In case $X=\mathbb{P}^d$, the description of $\phi_* (\mathscr{O}(n))$ is easy to obtain without consulting the above sources. First, note that $\phi^* \mathscr{L} = \mathscr{L}^q$ for any line bundle $\mathscr{L}$. Second, recall the Horrocks' splitting criterion: a coherent sheaf $\mathscr{F}$ on $\mathbb{P}^d$ is a direct sum of line bundles if and only if $H^i(\mathbb{P}^d, \mathscr{F}(k)) = 0$ for all $0<i<d$ and all $k\in\mathbb{Z}$. Apply this to $\mathscr{F}= \phi_* (\mathscr{O}(n))$ and use the projection formula $H^i(\mathbb{P}^d, \phi_* (\mathscr{O}(n))(k)) = H^i(\mathbb{P}^d, \phi_*(\mathscr{O}(n+qk)) = H^i(\mathbb{P}^d, \mathscr{O}(n+qk)) = 0$ for $0<i<d$ and all $k$. So we know that $\phi_* (\mathscr{O}(n)) = \bigoplus_k \mathscr{O}(k)^{a_{n,k}}$ for some integers $a_{n, k}$ which we will now compute. Apply $h^0(-) = \dim H^0(\mathbb{P}^d, -)$ to the above isomorphism to obtain: $$ \binom{n+d}{d} = \sum_{k \in \mathbb{Z}} a_{n,k} \binom{k+d}{d}. $$ Now note $a_{n, k} = a_{n-qk, 0}$ (again by the projection formula). Let $a_m = a_{m, 0}$, then the above equality says $\binom{n+d}{d} = \sum_{k \in \mathbb{Z}} a_{n-qk} \binom{k+d}{d}$. Now if $S(x) = \sum_{m \in \mathbb{Z}} \binom{m+d}{d}x^m = (1-x)^{-d-1}$, $M(x) = \sum_{m \in \mathbb{Z}} a_m x^m$, then the previous equality yields $S(x) = S(x^q)M(x)$, so $M(x) = (1+x+\ldots+x^{q-1})^{d+1}$, thus $a_{n,k}$ is the coefficient of $x^{n-qk}$ in the polynomial $(1+x+\ldots+x^{q-1})^{d+1}$.

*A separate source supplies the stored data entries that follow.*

(* ===== verification/Coding.v ===== *)
(** Wire coding: [quic-proto/src/coding.rs] and [quic-proto/src/varint.rs].

    A read cursor is the list of bytes that remain; a byte is a [Z] between 0
    and 255.  A decoder is a [parser]: it returns its result together with the
    bytes left, also when it fails.  An encoder returns the bytes it appends,
    or panics where the source does. *)
From S2P Require Import Prelude.

(** * Parsers *)

(** [fn decode<B: Buf>(buf: &mut B) -> Result<A, E>]. *)
Definition parser (E A : Type) : Type := list Z → result E A * list Z.

#[global] Instance parser_ret E : MRet (parser E) := fun A a bs => (Ok a, bs).
#[global] Instance parser_bind E : MBind (parser E) :=
  fun A B f p bs =>
    match p bs with
    | (Ok a, bs') => f a bs'
    | (Err e, bs') => (Err e, bs')
    end.

Definition pfail {E A} (e : E) : parser E A := fun bs => (Err e, bs).

(** [?] with a [From] conversion of the error. *)
Definition map_err {E F A} (f : E → F) (p : parser E A) : parser F A :=
  fun bs => match p bs with (Ok a, r) => (Ok a, r) | (Err e, r) => (Err (f e), r) end.

(** * Big-endian integers *)

(** [BufMut::put_u16] and friends: the [n] low bytes of [x], most significant
    first. *)
Fixpoint be_bytes (n : nat) (x : Z) : list Z :=
  match n with
  | O => []
  | S n' => Z.land (Z.shiftr x (8 * Z.of_nat n')) 255 :: be_bytes n' x
  end.

(** [u16::from_be_bytes] and friends. *)
Definition from_be (bs : list Z) : Z := fold_left (fun acc b => acc * 256 + b) bs 0.

(** * The [Codec] trait *)

Inductive UnexpectedEnd : Type := mkUnexpectedEnd.

Class Codec (A : Type) : Type := {
  decode : parser UnexpectedEnd A;
  encode : A → M (list Z)
}.

(** The law a [Codec] promises to the frame and packet layers: what is encoded
    is decoded again, whatever follows it. *)
Class CodecOk (A : Type) `{Codec A} (wf : A → Prop) : Prop := {
  encode_decode : ∀ a, wf a →
    ∃ bs, encode a = Ret bs ∧ ∀ rest, decode (bs ++ rest) = (Ok a, rest)
}.

(** Unsigned integers of [n] bytes: [u8], [u16], [u32] and [u64]. *)
Record uint (n : nat) : Type := mkUint { uval : Z }.
Arguments mkUint {n} uval.
Arguments uval {n} u.
Definition u8 := uint 1.
Definition u16 := uint 2.
Definition u32 := uint 4.
Definition u64 := uint 8.

Definition uint_wf {n} (x : uint n) : Prop := 0 <= uval x < 256 ^ Z.of_nat n.
Lemma arr_insert_from_ref v s e lo b :
  wf_from lo v → s < e →
  Arr.insert_from v (mkRange s e) b = (ins_ref v s e, b || negb (covered v s e)).
Proof.
  revert lo b. induction v as [|r v IH]; intros lo b Hw Hse.
  { simpl. by rewrite orb_true_r. }
  destruct Hw as (?&?&?&Hv). simpl. pose proof (wf_from_Forall _ _ Hv) as Hall.
  assert (Hcov : s < rend r + 1 → covered v s e = false).
  { intros. unfold covered. apply not_true_is_false. rewrite existsb_exists.
    intros (r' & Hr' & [?%Z.leb_le _]%andb_prop).
    rewrite Forall_forall in Hall. apply list_elem_of_In, Hall in Hr'. lia. }
  destruct r as [a c]; simpl in *.
  destruct (Z.ltb_spec e a); [|destruct (Z.ltb_spec s a)]; simpl.
  - rewrite Hcov by lia. destruct (Z.leb_spec a s); [lia|]. by rewrite orb_true_r.
  - rewrite Hcov by lia. destruct (Z.leb_spec a s), (Z.ltb_spec c s); [lia..|]. simpl.
    rewrite orb_true_r. zcases; try lia.
    + erewrite Z.min_r, Z.max_l, ins_ref_front by (eauto || lia). done.
    + erewrite merge_following_ref by (eauto; simpl; lia). simpl. repeat f_equal; lia.
  - destruct (Z.leb_spec a s); [|lia]. destruct (Z.leb_spec e c); simpl.
    + destruct (Z.ltb_spec c s); [lia|]. rewrite orb_false_r.
      erewrite Z.min_l, Z.max_l, ins_ref_front by (eauto || lia). done.
    + destruct (Z.leb_spec s c), (Z.ltb_spec c s); try lia.
      * erewrite merge_following_ref by (eauto; simpl; lia). simpl.
        rewrite Hcov, orb_true_r by lia. repeat f_equal; lia.
      * by rewrite (IH _ _ Hv).
Qed.

Lemma arr_insert_ref v x lo :
  wf_from lo v → range_is_empty x = false →
  Arr.insert v x = (ins_ref v (rstart x) (rend x), negb (covered v (rstart x) (rend x))).
Proof.
  intros Hw Hx. unfold Arr.insert. rewrite Hx. destruct x as [s e].
  unfold range_is_empty in Hx. simpl in *. zcases; [|done].
  by rewrite (arr_insert_from_ref _ _ _ lo).
Qed.

(** * [RangeSet] computes the reference *)

(** A well-formed map splits at [x] into the entries [pred] and [succ] see. *)
Lemma wf_split lo m x :
  wf_from lo m → ∃ l k, m = l ++ k ∧
    Forall (fun r => rstart r <= x) l ∧ Forall (fun r => x < rstart r) k.
Proof.
  revert lo. induction m as [|r m IH]; intros lo; [by exists [], []|].
  intros (?&?&?&Hm). destruct (Z.le_gt_cases (rstart r) x) as [Hr|Hr].
  - destruct (IH _ Hm) as (l & k & -> & ? & ?). exists (r :: l), k. auto.
  - exists [], (r :: m). split; [done|split; [constructor|]].
    constructor; [done|]. eapply Forall_impl; [by apply wf_from_Forall|]. simpl. lia.
Qed.

Lemma filter_split {A} (P : A → Prop) `{∀ x, Decision (P x)} l k :
  Forall P l → Forall (fun x => ¬ P x) k → filter P (l ++ k) = l.
Proof.
  intros Hl Hk. rewrite filter_app. induction Hl as [|x l Hx Hl IH].
  - simpl. induction Hk; [done|]. by rewrite filter_cons_False.
  - rewrite filter_cons_True by done. simpl. by f_equal.
Qed.

Lemma filter_split_r {A} (P : A → Prop) `{∀ x, Decision (P x)} l k :
  Forall (fun x => ¬ P x) l → Forall P k → filter P (l ++ k) = k.
Proof.
  intros Hl Hk. rewrite filter_app.
  assert (filter P l = []) as ->. { induction Hl; [done|]. by rewrite filter_cons_False. }
  simpl. induction Hk; [done|]. rewrite filter_cons_True by done. by f_equal.
Qed.

Lemma pred_split l k x :
  0 <= x → wf_from 0 (l ++ k) → Forall (fun r => rstart r <= x) l →
  Forall (fun r => x < rstart r) k → BTree.pred (l ++ k) x = last l.
Proof.
  intros Hx Hw Hl Hk. unfold BTree.pred. rewrite filter_split; [done|..].
  - apply wf_from_app in Hw as (Hw%wf_from_Forall & _).
    rewrite Forall_forall in *. intros r Hr. specialize (Hl r Hr). specialize (Hw r Hr). lia.
  - eapply Forall_impl; [exact Hk|]. simpl. lia.
Qed.

Lemma succ_split l k x :
  wf_from 0 k → Forall (fun r => rstart r <= x) l →
  Forall (fun r => x < rstart r) k → BTree.succ (l ++ k) x = head k.
Proof.
  intros Hw Hl Hk. unfold BTree.succ. rewrite filter_split_r; [done|..].
  - eapply Forall_impl; [exact Hl|]. simpl. lia.
  - apply wf_from_Forall in Hw.
    rewrite Forall_forall in *. intros r Hr. specialize (Hk r Hr). specialize (Hw r Hr). lia.
Qed.

Lemma remove_split l r k :
  Forall (fun p => rstart p ≠ rstart r) l →
  BTreeMap.remove (rstart r) (l ++ r :: k) = l ++ k.
Proof. induction 1; simpl; zcases; try done. by f_equal. Qed.

Lemma bt_insert_split l r k :
  Forall (fun p => rstart p < rstart r) l → Forall (fun p => rstart r < rstart p) k →
  BTreeMap.insert r (l ++ k) = l ++ r :: k.
Proof.
  induction 1; simpl; intros Hk.
  - destruct Hk; simpl; [done|]. zcases; [done|lia..].
  - zcases; try lia. f_equal. auto.
Qed.

(** The merge loop absorbs the reachable prefix of the entries above [s]. *)
Lemma insert_loop_absorb fuel l k s e :
  wf_from 0 k → Forall (fun r => rstart r <= s) l → Forall (fun r => s < rstart r) k →
  (length k <= fuel)%nat → s < e → e <= u64_max →
  ∃ k' e', BTree.insert_loop fuel (l ++ k) (mkRange s e) = (l ++ k', mkRange s e') ∧
    Forall (fun r => s < rstart r) k' ∧ ins_ref k s e = mkRange s e' :: k'.
Proof.
  revert k e. induction fuel as [|fuel IH]; intros k e Hw Hl Hk Hf Hse He.
  { destruct k; [|simpl in Hf; lia]. exists [], e. auto. }
  simpl. rewrite succ_split by done. destruct k as [|r k]; simpl; [by exists [], e|].
  destruct Hw as (?&?&?&Hw). apply Forall_cons in Hk as [? Hk]. zcases.
  - exists (r :: k), e. auto.
  - lia.
  - rewrite remove_split by (eapply Forall_impl; [exact Hl|]; simpl; lia).
    destruct (IH k (Z.max (rend r) e)) as (k' & e' & -> & ? & Hi); auto; try lia.
    { eapply wf_from_mono; [|done]. lia. }
    { simpl in Hf. lia. }
    exists k', e'. repeat split; auto. rewrite <- Hi. f_equal; lia.
Qed.

Lemma insert_rest_ref l k s e :
  wf_from 0 k → Forall (fun r => rstart r < s) l → Forall (fun r => s < rstart r) k →
  s < e → e <= u64_max →
  BTree.insert_rest (l ++ k) (mkRange s e) = (l ++ ins_ref k s e, true).
Proof.
  intros Hw Hl Hk Hse He. unfold BTree.insert_rest.
  destruct (insert_loop_absorb (length (l ++ k)) l k s e) as (k' & e' & -> & Hk' & ->);
    auto; try lia.
  - eapply Forall_impl; [exact Hl|]. simpl. lia.
  - rewrite length_app. lia.
  - by rewrite bt_insert_split.
Qed.

Lemma covered_app l k s e : covered (l ++ k) s e = covered l s e || covered k s e.
Proof. apply existsb_app. Qed.

Lemma covered_false m s e :
  Forall (fun r => s < rstart r ∨ rend r < e) m → covered m s e = false.
Proof.
  induction 1 as [|r m Hr _ IH]; [done|]. simpl. rewrite IH, orb_false_r.
  zcases; simpl; try done; lia.
Qed.

(** The four ways [pred] at [s] can relate to the rest of a well-formed map. *)
Lemma wf_pred_cases m s :
  wf m → 0 <= s →
  ∃ l k, wf_from 0 k ∧ Forall (fun r => rend r < s ∧ rstart r < s) l ∧
    Forall (fun r => s < rstart r) k ∧
    ((m = l ++ k ∧ (BTree.pred m s = None ∨ ∃ p, BTree.pred m s = Some p ∧ rend p < s)) ∨
     ∃ p, m = l ++ p :: k ∧ BTree.pred m s = Some p ∧ rstart p <= s <= rend p ∧
          0 <= rstart p < rend p ∧ rend p <= u64_max ∧ wf_from (rend p + 1) k ∧
          Forall (fun r => rend r < rstart p ∧ rstart r < rstart p) l).
Proof.
  intros Hw Hs. destruct (wf_split 0 m s Hw) as (l & k & -> & Hl & Hk).
  destruct (wf_from_app _ _ _ Hw) as (Hwl & Hwk & _).
  pose proof (pred_split l k s Hs Hw Hl Hk) as Hp.
  destruct (last l) as [p|] eqn:Hlast; cycle 1.
  { apply last_None in Hlast as ->. exists [], k. repeat split; auto. }
  apply last_Some in Hlast as (l' & ->).
  apply Forall_app in Hl as [Hl [Hps _]%Forall_cons].
  rewrite <- app_assoc in Hw. destruct (wf_from_app _ _ _ Hw) as (Hwl' & Hwp & Hsep).
  simpl in Hwp, Hw. destruct Hwp as (?&?&?&?).
  assert (Hlt : Forall (fun r => rend r < rstart p ∧ rstart r < rstart p) l').
  { apply wf_from_Forall in Hwl'. rewrite Forall_forall in *. intros r Hr.
    specialize (Hsep r Hr). apply Forall_cons in Hsep as [? _].
    specialize (Hwl' r Hr). lia. }
  destruct (Z.le_gt_cases s (rend p)).
  - exists l', k. repeat split; auto.
    { eapply Forall_impl; [exact Hlt|]. simpl. lia. }
    right. exists p. rewrite <- app_assoc in *. repeat split; auto; lia.
  - exists (l' ++ [p]), k. repeat split; auto.
    { apply Forall_app. split; [|by repeat constructor; lia].
      eapply Forall_impl; [exact Hlt|]. simpl. lia. }
    left. split; [done|]. right. eauto.
Qed.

The case of a general toric variety is similar: instead of using the Horrocks criterion, we could have noticed that $\phi$ is the quotient morphism by the action of the $q$-torsion $T[q]$ of the torus $T$, which is a diagonalizable group, and that every line bundle on a toric variety has a $T$-equivariant structure, hence also a $T[q]$-equivariant structure. Thus $\phi_* \mathcal{L}$ is the direct sum of its $T[q]$-eigensheaves, which are easily seen to be line bundles.

For example, for $d=1$ and $n=0$ one gets $\phi_* \mathscr{O} = \mathscr{O}\oplus\mathscr{O}(-1)^{q-1}$.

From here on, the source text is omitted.